Record extracts:
(** C5.  In every serving size of an accepted record, the block for 100 g
    (calories read under [energy-kcal_100g]) and the described serving
    (calories read under [energy-kcal_serving]) alike: when the calories
    read are 0, the calories of the block are protein * 4 + fat * 9 +
    carbohydrates * 4, and they are the calories read otherwise. *)
Theorem calories_backfilled order h product item :
  snd (ProcessProduct order h product) = (Some item, None) ->
  exists natural reference,
    ServingSizes item = (natural ++ [reference])%list
    /\ caloriesBackfilled (Nutriments product) "energy-kcal_100g" reference
    /\ Forall (caloriesBackfilled (Nutriments product) "energy-kcal_serving")
              natural.
Proof.
  intros Hrun. apply accepted_servingSizes in Hrun.
  destruct (natural_cases product) as (Hshape & _ & _). cbv zeta in Hshape.
  eexists _, _. split; [rewrite Hrun; exact Hshape |].
  split; [apply per100gServing_backfilled |].
  destruct (String.eqb (RawServingSize product) ""); [constructor |].
  destruct (describedServings_cases (Nutriments product) (RawServingSize product))
    as [-> | (u & t & q & w & -> & _)]; [constructor |].
  constructor; [apply describedServing_backfilled | constructor].
Qed.

(** ** C4: the nutrient extractor *)

Lemma mapNutrientWrites_unusable nutriments unitConversion key keys :
  usable nutriments key = None ->
  mapNutrientWrites nutriments unitConversion (key :: keys) =
  mapNutrientWrites nutriments unitConversion keys.
Proof.
  unfold usable. cbn [mapNutrientWrites].
  destruct (nutriments !! key) as [value |]; [| reflexivity].
  destruct (toFloat64 value) as [fval [e |]]; [reflexivity | discriminate].
Qed.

Task objective:
Begin with the line above that has "snd (ProcessProduct order" and continue through the line that has "eexists _, _.", setting each one down exactly. Stop there.

Task output:
  snd (ProcessProduct order h product) = (Some item, None) ->
  exists natural reference,
    ServingSizes item = (natural ++ [reference])%list
    /\ caloriesBackfilled (Nutriments product) "energy-kcal_100g" reference
    /\ Forall (caloriesBackfilled (Nutriments product) "energy-kcal_serving")
              natural.
Proof.
  intros Hrun. apply accepted_servingSizes in Hrun.
  destruct (natural_cases product) as (Hshape & _ & _). cbv zeta in Hshape.
  eexists _, _. split; [rewrite Hrun; exact Hshape |].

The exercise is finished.